Only one stretch of the data below is needed. Output the lines from the one with "and the loop" up to and including the one with "intros now df c e rest F.", exactly as they stand.
:: Material supplied ::
(** C3, as the code has it.  For every shape built by its constructor and changed by
    any sequence of [move(p)], [move(dx, dy)] and [scale(k)], whatever the
    factors [k]:
    - [getArea()] is never negative;
    - [getFrameRect()] is the frame of the current geometry: sides and
      center of a Rectangle; twice the radius, about the center, of a
      Bubble; for a Polygon, with [min] and [max] a least and a greatest
      coordinate of its vertices in each direction, the size [max - min] and
      the position [min + (max - min) / 2] in double arithmetic;
    - width and height of the frame of a Polygon are never negative;
    - if every factor was positive, width and height of the frame are never
      negative, for each kind of shape.
    Never negative means [>= 0] or NaN. *)
Theorem area_and_frame_never_negative (s : B64.Shape) :
  B64.reachable B64.any_factor s ->
  nonneg_or_nan (B64.getArea s) /\
  frame_consistent s /\
  match s with
  | B64.APolygon _ =>
      nonneg_or_nan (B64.width (B64.getFrameRect s)) /\
      nonneg_or_nan (B64.height (B64.getFrameRect s))
  | _ => True
  end /\
  (B64.reachable B64.positive_factor s ->
   nonneg_or_nan (B64.width (B64.getFrameRect s)) /\
   nonneg_or_nan (B64.height (B64.getFrameRect s))).
Proof.
  intros H. apply B64_reachable_sound in H. repeat apply conj.
  - destruct s as [r|p|b]; cbn in *.
    + now apply Rectangle_area_never_negative.
    + apply Polygon_area_never_negative.
    + apply Bubble_area_never_negative.
  - destruct s as [r|p|b]; cbn in *; try reflexivity.
    apply Polygon_frame_extent. intros E. unfold B64.Polygon.count in H.
    rewrite E in H. cbn in H. lia.
  - destruct s as [r|p|b]; cbn; auto. apply Polygon_frame_never_negative.
  - intros Hpos. apply B64_reachable_positive in Hpos.
    destruct s as [r|p|b]; cbn in *.
    + destruct Hpos. split; now apply nonneg_or_nan_iff.
    + apply Polygon_frame_never_negative.
    + split; apply nonneg_or_nan_iff, positive_times_not_negative;
        (reflexivity || assumption).
Qed.
Fixpoint select_components (HAS_XXHASH : bool) (seed idx : Z) (i : Z)
    (items : list (string * list string)) (components : gmap string string)
  : result (gmap string string) :=
  match items with
  | [] => Ok components
  | (key, pool) :: rest =>
      comp_hash ← hash_coords HAS_XXHASH seed [idx; i + 1];
      j ← py_mod comp_hash (len pool);
      v ← getitem pool j;
      select_components HAS_XXHASH seed idx (i + 1) rest (<[key := v]> components)
  end.

Definition generate_prompt (HAS_XXHASH : bool) (seed idx : Z) (profile : Profile)
  : result string :=
  let templates := templates profile in
  let pools := pools profile in
  template_hash ← hash_coords HAS_XXHASH seed [idx; 0];
  t ← py_mod template_hash (len templates);
  template ← getitem templates t;
  components ← select_components HAS_XXHASH seed idx 0 pools ∅;
  match str_format template components with
  | Raise (KeyError _) =>
      Ok (fold_left
            (fun template key =>
               str_replace ("{" +:+ key +:+ "}")
                           (default ("[" +:+ key +:+ "]") (components !! key)) template)
            (keys pools) template)
  | r => r
  end.

Definition calculate_combinations (profile : Profile) : Z :=
  fold_left (fun total pool => total * len pool) (values (pools profile))
            (len (templates profile)).

End profile_stats.

(** ** Skill/validate_profile.py *)

Module validate_profile.

(** The loop that looks for duplicates in one pool; [seen] is the set of
    the lower-cased entries read so far. *)
Fixpoint check_duplicates (pool_name : string) (seen : gset string)
    (pool_items : list string) : list string :=
  match pool_items with
  | [] => []
  | item :: rest =>
      let item_lower := lower item in
      (if bool_decide (item_lower ∈ seen)
       then ["Duplicate entry in pool '" +:+ pool_name +:+ "': '" +:+ item +:+ "'"]
       else [])
      ++ check_duplicates pool_name ({[item_lower]} ∪ seen) rest
  end.
(** The failures the scanner recognizes (no response, a response that is
    not a JSON object with the expected keys, an error-shaped response)
    are handled as the specification asks: no judgement is produced, the
    message leaves the frame exactly as it was, the failure counter goes
    up by one while the update, success and job-related counters stay,
    and the loop goes on with the rest of the inbox. *)
Theorem recognized_failure_changes_nothing :
  forall (now : string) (df : DataFrame) (c : Counters) (e : Email) (rest : list Fetch),
    recognized_failure (oracle e) ->
    ai_analyze_job_email (subject e) (content e) (sender_name e) (oracle e) = None
    /\ (exists c',
          process_message regex_ci fmt2 now df c e = (df, c', AiNoResult)
          /\ ai_failures c' = S (ai_failures c)
          /\ account_updates c' = account_updates c
          /\ ai_successes c' = ai_successes c
          /\ job_related_count c' = job_related_count c
          /\ scan_messages regex_ci fmt2 df c (Fetched now e :: rest)
             = scan_messages regex_ci fmt2 df c' rest).
Proof.
  intros now df c e rest F.
  pose proof (OracleFacts.failure_gives_none (subject e) (content e) (sender_name e)
                                            (oracle e) F) as N.
  split; [exact N|].
  exists (incr_failures (incr_processed c)).
  assert (P : process_message regex_ci fmt2 now df c e
              = (df, incr_failures (incr_processed c), AiNoResult)).
  { unfold process_message. rewrite N. reflexivity. }
  split; [exact P|].
  repeat (split; [reflexivity|]).
  simpl. rewrite P. reflexivity.
Qed.
(** Extra: a failing tracked-script or tracked-UTXO test makes
    [process_transaction] return that error before any store write. *)
Theorem process_transaction_read_error {W} `{!WalletStore W} (txid : Transaction -> Txid)
    (tx : Transaction) (s : CbfBlockchain W) e
    (Hfail : fst (find_relevant_outputs (map script_pubkey (output tx)) s) = Done (Err e) \/
             exists ro, fst (find_relevant_outputs (map script_pubkey (output tx)) s) = Done (Ok ro) /\
                        fst (find_relevant_inputs (map previous_output (input tx)) s) = Done (Err e)) :
  process_transaction txid tx s = (Done (Err e), s).
Proof.
  unfold process_transaction, bindM.
  pose proof (find_outputs_loop_state (map script_pubkey (output tx)) 0 [] s) as So.
  pose proof (find_inputs_loop_state (map previous_output (input tx)) [] s) as Si.
  unfold find_relevant_outputs, find_relevant_inputs in *.
  destruct (find_relevant_outputs_loop 0 [] _ s) as [o s1]; simpl in So, Hfail; subst s1.
  destruct (find_relevant_inputs_loop [] _ s) as [o2 s2]; simpl in Si, Hfail; subst s2.
  destruct Hfail as [-> | (ro & -> & ->)]; reflexivity.
Qed.

Lemma process_transaction_read_error_witness :
  process_transaction demo_txid T1 (mkCbf ∅ [] 0 offline) =
    (Done (Err (WalletErr StorageFailure)), mkCbf ∅ [] 0 offline).
Proof.
  apply (process_transaction_read_error demo_txid T1 (mkCbf ∅ [] 0 offline)).
  left; reflexivity.
Defined.

(** Extra: the transactions of a block are applied one after another; if
    one fails, the later ones are not applied and the effects of the
    earlier ones stay. *)
Theorem process_transactions_app {W} `{!WalletStore W} (txid : Transaction -> Txid)
    txs1 txs2 (s : CbfBlockchain W) :
  process_transactions txid (txs1 ++ txs2) s =
  match process_transactions txid txs1 s with
  | (Done (Ok _), s1) => process_transactions txid txs2 s1
  | r => r
  end.
Proof.
  revert s; induction txs1 as [|tx txs1 IH]; intros s; simpl; [reflexivity|].
  unfold bindM.
  destruct (process_transaction txid tx s) as [[[u|e]|] s1]; [|reflexivity|reflexivity].
  apply IH.
Qed.
(** When the loop runs to the end, the input was a sequence of records, the
    loop has recorded their identifiers in order, and it has left alone the
    fields of the parameters that do not occur. *)
Lemma unmarshal_loop_done sentBy fuel : forall st r st',
  unmarshal_loop fuel sentBy st r = WalkDone st' ->
  exists recs,
    records_fuel fuel r = Some recs /\
    parameterIDs st' = parameterIDs st ++ map fst recs /\
    readAckDelayExponent st' =
      (readAckDelayExponent st || mem ackDelayExponentParameterID (map fst recs)) /\
    readMaxAckDelay st' =
      (readMaxAckDelay st || mem maxAckDelayParameterID (map fst recs)) /\
    forall f, ~ In (field_paramID f) (map fst recs) ->
              same_field f (receiver st') (receiver st).
Proof.
  induction fuel as [|fuel IH]; intros st r st' H.
  - destruct r; [|discriminate]. apply (f_equal (fun x => match x with WalkDone s => s | _ => st end)) in H.
    subst st'. exists []. cbn. rewrite app_nil_r, !orb_false_r.
    repeat split. intros. apply same_field_refl.
  - destruct r as [|b r].
    + apply (f_equal (fun x => match x with WalkDone s => s | _ => st end)) in H.
      subst st'. exists []. cbn. rewrite app_nil_r, !orb_false_r.
      repeat split. intros. apply same_field_refl.
    + cbn [unmarshal_loop] in H.
      destruct (unmarshal_record sentBy st (b :: r)) as [[st1 r1]|e] eqn:E;
        [|discriminate].
      apply IH in H. destruct H as (recs & Hrec & Hids & Hade & Hmad & Hframe).
      apply unmarshal_record_spec in E.
      destruct E as (paramID & paramLen & ra & rb & E1 & E2 & Hlen & -> & Hids1 & Hade1 & Hmad1 & Hframe1).
      exists ((paramID, firstn (Z.to_nat paramLen) rb) :: recs).
      cbn [records_fuel]. rewrite E1, E2.
      destruct (Z.ltb_spec (len rb) paramLen); [lia|]. rewrite Hrec.
      cbn [map fst mem existsb].
      rewrite Hids, Hids1, Hade, Hade1, Hmad, Hmad1, <- app_assoc.
      split; [reflexivity|]. split; [reflexivity|].
      split; [rewrite <- orb_assoc, (Z.eqb_sym paramID); reflexivity|].
      split; [rewrite <- orb_assoc, (Z.eqb_sym paramID); reflexivity|].
      intros f Hf. eapply same_field_trans.
      * apply Hframe. intros Hin. apply Hf. right. assumption.
      * apply Hframe1. intros Heq. apply Hf. left. symmetry. assumption.
Qed.


(** [unmarshal] always returns. *)
Lemma unmarshal_total p data sentBy :
  exists p' err, unmarshal p data sentBy = Some (p', err).
Proof.
  unfold unmarshal.
  pose proof (unmarshal_loop_terminates sentBy (length data) (initial_state p) data
                (Nat.le_refl _)) as H.
  destruct (unmarshal_loop (length data) sentBy (initial_state p) data).
  - destruct (unmarshal_finish st) as [p' err]. eauto.
  - eauto.
  - congruence.
Qed.

Lemma Unmarshal_total p data sentBy :
  exists p' err, Unmarshal p data sentBy = Some (p', err).
Proof.
  unfold Unmarshal. destruct (unmarshal_total p data sentBy) as (p' & err & ->).
  destruct err; eauto.
Qed.

(** ** The check for repeated identifiers *)

Lemma insertID_perm x l : Permutation (insertID x l) (x :: l).
Proof.
  induction l as [|y l IH]; cbn; [reflexivity|].
  destruct (x <=? y); [reflexivity|].
  rewrite IH. apply perm_swap.
Qed.

Lemma sortIDs_perm l : Permutation (sortIDs l) l.
Proof.
  induction l as [|x l IH]; cbn; [reflexivity|].
  rewrite insertID_perm, IH. reflexivity.
Qed.

Lemma insertID_sorted x l :
  StronglySorted Z.le l -> StronglySorted Z.le (insertID x l).
Proof.
  induction 1 as [|y l Hs IH Hy]; cbn.
  - constructor; constructor.
  - destruct (Z.leb_spec x y).
    + constructor; [constructor; assumption|].
      constructor; [assumption|].
      eapply Forall_impl; [|exact Hy]. intros; lia.
    + constructor; [assumption|].
      eapply Permutation_Forall; [symmetry; apply insertID_perm|].
      constructor; [lia|assumption].
Qed.

Lemma sortIDs_sorted l : StronglySorted Z.le (sortIDs l).
Proof.
  induction l; cbn; [constructor|]. apply insertID_sorted. assumption.
Qed.

Lemma firstRepeated_None_sorted l :
  StronglySorted Z.le l -> firstRepeated l = None -> NoDup l.
Proof.
  induction 1 as [|x l Hs IH Hx]; [constructor|].
  destruct l as [|y l]; [intros; constructor; [intros []|constructor]|].
  cbn [firstRepeated]. destruct (Z.eqb_spec x y) as [|Hne]; [discriminate|].
  intros H. constructor; [|apply IH; assumption].
  inversion Hx as [|? ? Hxy Hxl]; subst. inversion Hs as [|? ? _ Hyl]; subst.
  intros [Heq|Hin]; [congruence|].
  rewrite Forall_forall in Hyl. apply Hyl in Hin. lia.
Qed.

Lemma firstRepeated_Some l x :
  firstRepeated l = Some x -> (2 <= count_occ Z.eq_dec l x)%nat.
Proof.
  induction l as [|a l IH]; [discriminate|].
  destruct l as [|b l]; [discriminate|].
  cbn [firstRepeated]. destruct (Z.eqb_spec a b) as [->|Hne].
  - intros H. apply Some_inj in H. subst x.
    rewrite !count_occ_cons_eq by reflexivity. lia.
  - intros H. apply IH in H.
    change (count_occ Z.eq_dec (a :: b :: l) x)
      with (if Z.eq_dec a x then S (count_occ Z.eq_dec (b :: l) x)
            else count_occ Z.eq_dec (b :: l) x).
    destruct (Z.eq_dec a x); lia.
Qed.

Lemma NoDup_firstRepeated l : NoDup l -> firstRepeated l = None.
Proof.
  induction 1 as [|x l Hx Hl IH]; [reflexivity|].
  destruct l as [|y l]; [reflexivity|].
  cbn [firstRepeated]. destruct (Z.eqb_spec x y) as [->|]; [|exact IH].
  exfalso. apply Hx. left. reflexivity.
Qed.

(** The check finds a repeated identifier exactly when there is one. *)
Lemma firstRepeated_sortIDs_None ids :
  firstRepeated (sortIDs ids) = None <-> NoDup ids.
Proof.
  split.
  - intros H. eapply Permutation_NoDup; [apply sortIDs_perm|].
    apply firstRepeated_None_sorted; [apply sortIDs_sorted|assumption].
  - intros H. apply NoDup_firstRepeated.
    eapply Permutation_NoDup; [symmetry; apply sortIDs_perm|assumption].
Qed.

Lemma firstRepeated_sortIDs_Some ids x :
  firstRepeated (sortIDs ids) = Some x -> (2 <= count_occ Z.eq_dec ids x)%nat.
Proof.
  intros H. apply firstRepeated_Some in H.
  pose proof (proj1 (Permutation_count_occ Z.eq_dec _ _) (sortIDs_perm ids) x) as E.
  rewrite <- E. exact H.
Qed.

(** ** The decoder as a whole *)

Lemma Unmarshal_ok p data sentBy p' :
  Unmarshal p data sentBy = Some (p', None) <->
  unmarshal p data sentBy = Some (p', None).
Proof.
  unfold Unmarshal. destruct (unmarshal p data sentBy) as [[q [e|]]|]; split;
    intros H; try discriminate H; exact H.
Qed.

Lemma Unmarshal_err p data sentBy p' e :
  Unmarshal p data sentBy = Some (p', Some e) <->
  exists e', e = TransportParameterError e' /\
             unmarshal p data sentBy = Some (p', Some e').
Proof.
  unfold Unmarshal. destruct (unmarshal p data sentBy) as [[q [e0|]]|]; split.
  - intros H. apply Some_inj in H. apply pair_inj in H. destruct H as [-> H].
    apply Some_inj in H. subst e. eauto.
  - intros (e' & -> & H). apply Some_inj in H. apply pair_inj in H.
    destruct H as [-> H]. apply Some_inj in H. subst. reflexivity.
  - discriminate.
  - intros (e' & _ & H). discriminate H.
  - discriminate.
  - intros (e' & _ & H). discriminate H.
Qed.

(** What a successful call has done. *)
Lemma unmarshal_success p data sentBy p' :
  unmarshal p data sentBy = Some (p', None) ->
  exists st recs,
    unmarshal_loop (length data) sentBy (initial_state p) data = WalkDone st /\
    records data = Some recs /\
    parameterIDs st = map fst recs /\
    NoDup (map fst recs) /\
    p' = fst (unmarshal_finish st) /\
    readAckDelayExponent st = mem ackDelayExponentParameterID (map fst recs) /\
    readMaxAckDelay st = mem maxAckDelayParameterID (map fst recs) /\
    forall f, ~ In (field_paramID f) (map fst recs) ->
              same_field f (receiver st) p.
Proof.
  unfold unmarshal.
  destruct (unmarshal_loop (length data) sentBy (initial_state p) data)
    as [st|st e|] eqn:E; [|discriminate|discriminate].
  intros H. apply Some_inj in H.
  destruct (unmarshal_loop_done _ _ _ _ _ E) as (recs & Hrec & Hids & Hade & Hmad & Hframe).
  cbn in Hids, Hade, Hmad, Hframe.
  exists st, recs. split; [reflexivity|]. split; [exact Hrec|].
  split; [exact Hids|].
  assert (Hdup : firstRepeated (sortIDs (parameterIDs st)) = None).
  { unfold unmarshal_finish in H.
    destruct (firstRepeated (sortIDs (parameterIDs st))); [|reflexivity].
    apply pair_inj in H. destruct H as [_ H]. discriminate H. }
  split; [rewrite <- Hids; apply firstRepeated_sortIDs_None; exact Hdup|].
  split; [rewrite H; reflexivity|].
  repeat split; assumption.
Qed.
:::
**Task answer:**
    and the loop goes on with the rest of the inbox. *)
Theorem recognized_failure_changes_nothing :
  forall (now : string) (df : DataFrame) (c : Counters) (e : Email) (rest : list Fetch),
    recognized_failure (oracle e) ->
    ai_analyze_job_email (subject e) (content e) (sender_name e) (oracle e) = None
    /\ (exists c',
          process_message regex_ci fmt2 now df c e = (df, c', AiNoResult)
          /\ ai_failures c' = S (ai_failures c)
          /\ account_updates c' = account_updates c
          /\ ai_successes c' = ai_successes c
          /\ job_related_count c' = job_related_count c
          /\ scan_messages regex_ci fmt2 df c (Fetched now e :: rest)
             = scan_messages regex_ci fmt2 df c' rest).
Proof.
  intros now df c e rest F.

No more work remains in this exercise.